Le contrat est un accord de volontés entre deux ou plusieurs personnes destiné à créer, modifier, transmettre ou éteindre des obligations.

Article 1103 du Code civil En vigueur

Les contrats légalement formés tiennent lieu de loi à ceux qui les ont faits.

Article L. 1221-1 du Code du travail En vigueur

Le contrat de travail est soumis aux règles du droit commun. Il peut être établi selon les formes que les parties contractantes décident d’adopter.

Article L. 1233-3 du Code du travail En vigueur

Constitue un licenciement pour motif économique le licenciement effectué par un employeur pour un ou plusieurs motifs non inhérents à la personne du salarié résultant d’une suppression ou transformation d’emploi ou d’une modification, refusée par le salarié, d’un élément essentiel du contrat de travail, consécutives notamment :

1° A des difficultés économiques caractérisées soit par l’évolution significative d’au moins un indicateur économique tel qu’une baisse des commandes ou du chiffre d’affaires, des pertes d’exploitation ou une dégradation de la trésorerie ou de l’excédent brut d’exploitation, soit par tout autre élément de nature à justifier de ces difficultés.

Une baisse significative des commandes ou du chiffre d’affaires est constituée dès lors que la durée de cette baisse est, en comparaison avec la même période de l’année précédente, au moins égale à :

a) Un trimestre pour une entreprise de moins de onze salariés ;

b) Deux trimestres consécutifs pour une entreprise d’au moins onze salariés et de moins de cinquante salariés ;

c) Trois trimestres consécutifs pour une entreprise d’au moins cinquante salariés et de moins de trois cents salariés ;

d) Quatre trimestres consécutifs pour une entreprise de trois cents salariés et plus ;

2° A des mutations technologiques ;

3° A une réorganisation de l’entreprise nécessaire à la sauvegarde de sa compétitivité ;

4° A la cessation d’activité de l’entreprise.

La matérialité de la suppression, de la transformation d’emploi ou de la modification d’un élément essentiel du contrat de travail s’apprécie au niveau de l’entreprise.

Les difficultés économiques, les mutations technologiques ou la nécessité de sauvegarder la compétitivité de l’entreprise s’apprécient au niveau de cette entreprise si elle n’appartient pas à un groupe et, dans le cas contraire, au niveau du secteur d’activité commun à cette entreprise et aux entreprises du groupe auquel elle appartient, établies sur le territoire national, sauf fraude.

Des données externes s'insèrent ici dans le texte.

(** C4, amended: in stream-mode SET on a line of ASCII characters with
    exactly two tokens, a read of standard input that gives no byte and
    an error other than the end of input makes the dispatcher panic with
    the message of the error, with no reply and no backend call; nothing
    recovers the panic, so the read loop ends there and the lines after
    the command are never processed. *)
Theorem stream_SET_read_error_panics d line w t0 t1 rd rest err :
  isASCII line = true →
  Fields line = [t0; t1] → ToUpper t0 = "SET" →
  stdin w = rd :: rest → rdata rd = "" → rerr rd = Some err → err ≠ EOF →
  let w' := {| store := store w; stdout := stdout w; stdin := rest;
               calls := calls w |} in
  run d line true w = Panic (PanicString (Error err)) w'
  ∧ ∀ prompt lines,
      read_loop d prompt true (line :: lines) w = Panic (PanicString (Error err)) w'.
Proof.
  intros _ Hf Hv Hin Hdata Herr Hne w'.
  assert (run d line true w = Panic (PanicString (Error err)) w') as Hrun.
  { rewrite (run_tokens _ _ _ _ _ _ Hf), dispatch_SET by done.
    unfold cmd_SET. simpl. unfold mbind, M_bind, Stdin_Read. rewrite Hin.
    simpl. rewrite Hdata. simpl. rewrite Herr.
    rewrite decide_True by congruence. done. }
  split; [done |]. intros prompt lines. simpl.
  unfold mbind at 1. unfold M_bind. by rewrite Hrun.
Qed.

(** The other zero-byte read: at the end of input the command is given up
    silently, with no reply and no backend call, and the dispatcher returns. *)
Lemma stream_SET_end_of_input d line w t0 t1 rd rest :
  isASCII line = true →
  Fields line = [t0; t1] → ToUpper t0 = "SET" →
  stdin w = rd :: rest → rdata rd = "" → rerr rd = Some EOF →
  run d line true w
  = Done () {| store := store w; stdout := stdout w; stdin := rest;
               calls := calls w |}.
Proof.
  intros _ Hf Hv Hin Hdata Herr.
  rewrite (run_tokens _ _ _ _ _ _ Hf), dispatch_SET by done.
  unfold cmd_SET. simpl. unfold mbind, M_bind, Stdin_Read. rewrite Hin.
  simpl. rewrite Hdata. simpl. rewrite Herr.
  by rewrite decide_False by (by intros []).
Qed.

(** A read of one byte leaves the empty value. *)
Lemma one_byte_read_stores_empty (s : string) :
  String.length s = 1 → substring 0 (String.length s - 1) s = "".
Proof. by destruct s as [|c [|c' s']]. Qed.

(** C10: in stream-mode SET on a line of ASCII characters with exactly
    two tokens, when the read of standard input gives n > 0 bytes, the
    one backend call is the write of the key with the first n - 1 bytes
    read (the last byte is dropped), and the reply is OK, or (nil) when
    that write fails. *)
Theorem stream_SET_drops_last_byte d line w t0 t1 rd rest :
  isASCII line = true →
  Fields line = [t0; t1] → ToUpper t0 = "SET" →
  stdin w = rd :: rest → rdata rd ≠ "" →
  let value := substring 0 (String.length (rdata rd) - 1) (rdata rd) in
  let '(err, s') := backend_SET d t1 value (store w) in
  (∃ b, rdata rd = value +:+ String b "")
  ∧ run d line true w =
      Done () {| store := s';
                 stdout := stdout w +:+ (if err is Some _ then "(nil)" else "OK") +:+ nl;
                 stdin := rest;
                 calls := calls w ++ [CallSet t1 value] |}.
Proof.
  intros _ Hf Hv Hin Hdata value.
  destruct (backend_SET d t1 value (store w)) as [err s'] eqn:Hset.
  split; [by apply substring_all_but_last |].
  rewrite (run_tokens _ _ _ _ _ _ Hf), dispatch_SET by done.
  unfold cmd_SET. simpl. unfold mbind at 1. unfold M_bind, Stdin_Read. rewrite Hin.
  rewrite decide_False by (by destruct (rdata rd)).
  fold value. unfold backend_SET in Hset.
  destruct d as [[r | f] | f]; simpl; unfold mbind, M_bind, call; simpl.
  - destruct (r_Set r t1 value (store w)) as [rec s1]. simplify_eq.
    unfold print_nil_or_OK, mret, M_ret. by destruct (StatusCmd_Err rec).
  - rewrite Hset. unfold print_nil_or_OK. by destruct err.
  - rewrite Hset. unfold print_nil_or_OK. by destruct err.
Qed.

(** C8, amended: on a line of ASCII characters, for every verb of the
    dispatcher, a token count other than the documented one gets one
    reply and no backend call, except
    that HSET with more than two tokens first asks the backend whether
    the name exists as a scalar (and writes nothing).  The reply is a
    syntax or arity error for FLUSHDB, HKEYS, HEXISTS, SET, KEYS and
    EXISTS, and "(nil)" for GET, HGET, DEL and HDEL; HSET prints its line
    "add -x support" and then "(nil)" with at most two tokens, the
    WRONGTYPE error when the name exists as a scalar, and the arity error
    otherwise. *)
Theorem arity_mismatch d line opt_x w t0 rest :
  isASCII line = true →
  Fields line = t0 :: rest →
  ToUpper t0 ∈ verbs →
  expected_arity (ToUpper t0) opt_x (length (t0 :: rest)) = false →
  ∃ w', run d line opt_x w = Done () w' ∧ stdin w' = stdin w ∧
    match decide (ToUpper t0 = "HSET"), rest with
    | left _, t1 :: _ :: _ =>
        let '(wrong, s') := backend_EXISTS d t1 (store w) in
        calls w' = calls w ++ [CallExists t1]
        ∧ store w' = s'
        ∧ stdout w' =
            (stdout w +:+ "add -x support" +:+ nl)
            +:+ (if wrong then WRONGTYPE else wrong_args "hset") +:+ nl
    | left _, _ =>
        calls w' = calls w ∧ store w' = store w
        ∧ stdout w' = (stdout w +:+ "add -x support" +:+ nl) +:+ "(nil)" +:+ nl
    | right _, _ =>
        calls w' = calls w ∧ store w' = store w
        ∧ stdout w' = stdout w +:+ mismatch_reply (ToUpper t0) +:+ nl
    end.
Proof.
  intros _ Hf Hv Har.
  rewrite (run_tokens _ _ _ _ _ _ Hf), dispatch_verb.
  unfold expected_arity in Har. cbv zeta.
  verb_cases Hv; rewrite Hv in *;
    repeat first [rewrite decide_True in Har by done | rewrite decide_False in Har by done];
    repeat first [rewrite decide_True by done | rewrite decide_False by done];
    apply bool_decide_eq_false in Har;
    destruct (decide (_ = "HSET")) as [? | ?]; try done.
  - unfold cmd_FLUSHDB. rewrite decide_False by done. by eexists.
  - unfold cmd_HGET. rewrite decide_False by done. by eexists.
  - (* HSET *)
    unfold cmd_HSET. destruct rest as [|t1 [|t2 rest']].
    + by eexists.
    + by eexists.
    + destruct (decide (4 ≤ _ ∧ _)%nat) as [? | _]; [done |].
      rewrite decide_True by (simpl; lia).
      unfold backend_EXISTS.
      destruct d as [[r | f] | f]; simpl; unfold mbind, M_bind, call; simpl.
      * destruct (r_Exists r [t1] (store w)) as [rec s']. simpl.
        destruct (bool_decide _); by eexists.
      * destruct (EXISTS f t1 (store w)) as [[] s']; by eexists.
      * destruct (EXISTS f t1 (store w)) as [[] s']; by eexists.
  - unfold cmd_HDEL. rewrite decide_False by done. by eexists.
  - unfold cmd_HKEYS. rewrite decide_False by done. by eexists.
  - unfold cmd_HEXISTS. rewrite decide_False by done. by eexists.
  - unfold cmd_GET. rewrite decide_False by done. by eexists.
  - unfold cmd_SET. destruct opt_x; rewrite decide_False by done; by eexists.
  - unfold cmd_DEL. rewrite decide_False by done. by eexists.
  - unfold cmd_KEYS. rewrite decide_False by done. by eexists.
  - destruct d; unfold cmd_EXISTS, cmd_EXISTS_0; rewrite decide_False by done;
      by eexists.
Qed.

End DispatcherLemmas.

Lemma HDEL_two_tokens_panics_witness :
  run (part_001 mem_db) "HDEL h" false (world0 [])
  = Panic (IndexOutOfRange 2 2) (world0 []).
Proof.
  apply (HDEL_two_tokens_panics (part_001 mem_db) "HDEL h" false (world0 []) "HDEL" "h");
    reflexivity.
Defined.

(** C3, for the current revision: the field given as a third token does
    not help, the branch for three tokens replies (nil) without a call. *)
Lemma HDEL_examples :
  run (main_go (fs_JKV_DB mem_db)) "hdel h" false (world0 [])
  = Panic (IndexOutOfRange 2 2) (world0 [])
  ∧ run (main_go (fs_JKV_DB mem_db)) "hdel h f" false (world0 [])
    = Done () {| store := ∅; stdout := "(nil)" +:+ nl; stdin := []; calls := [] |}.
Proof. split; by vm_compute. Qed.

(** C4, as the claim states it, fails.  In single-shot mode with
    standard input a directory, the read gives no byte and the error
    EISDIR, and the SET panics: the process ends with nothing printed.
    In a session whose input is a file on a device that fails after the
    scanner has read both lines, the read gives no byte and the error
    EIO; the SET panics and the session ends: the GET after it is never
    run. *)
Lemma read_error_ends_session :
  run (main_go (fs_JKV_DB mem_db)) "SET k" true (world0 [failed_read])
  = Panic (PanicString "read /dev/stdin: is a directory") (world0 [])
  ∧ read_loop (main_go (fs_JKV_DB mem_db)) "> " true ["SET k"; "GET k"]
      (world0 [eio_read])
    = Panic (PanicString "read /dev/stdin: input/output error") (world0 []).
Proof. split; by vm_compute. Qed.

Pour l’application du présent article, la notion de groupe désigne le groupe formé par une entreprise appelée entreprise dominante et les entreprises qu’elle contrôle dans les conditions définies à l’article L. 233-1, aux I et II de l’article L. 233-3 et à l’article L. 233-16 du code de commerce.

Le secteur d’activité permettant d’apprécier la cause économique du licenciement est caractérisé, notamment, par la nature des produits biens ou services délivrés, la clientèle ciblée, ainsi que les réseaux et modes de distribution, se rapportant à un même marché.

Les dispositions du présent chapitre sont applicables à toute rupture du contrat de travail résultant de l’une des causes énoncées au présent article, à l’exclusion de la rupture conventionnelle visée aux articles L. 1237-11 et suivants et de la rupture d’un commun accord dans le cadre d’un accord collectif visée aux articles L. 1237-17 et suivants.

Article 1231-5 du Code civil En vigueur

Lorsque le contrat stipule que celui qui manquera de l’exécuter paiera une certaine somme à titre de dommages et intérêts, il ne peut être alloué à l’autre partie une somme plus forte ni moindre.

Néanmoins, le juge peut, même d’office, modérer ou augmenter la pénalité ainsi convenue si elle est manifestement excessive ou dérisoire.

Lorsque l’engagement a été exécuté en partie, la pénalité convenue peut être diminuée par le juge, même d’office, à proportion de l’intérêt que l’exécution partielle a procuré au créancier, sans préjudice de l’application de l’alinéa précédent.

Toute stipulation contraire aux deux alinéas précédents est réputée non écrite.

Sauf inexécution définitive, la pénalité n’est encourue que lorsque le débiteur est mis en demeure.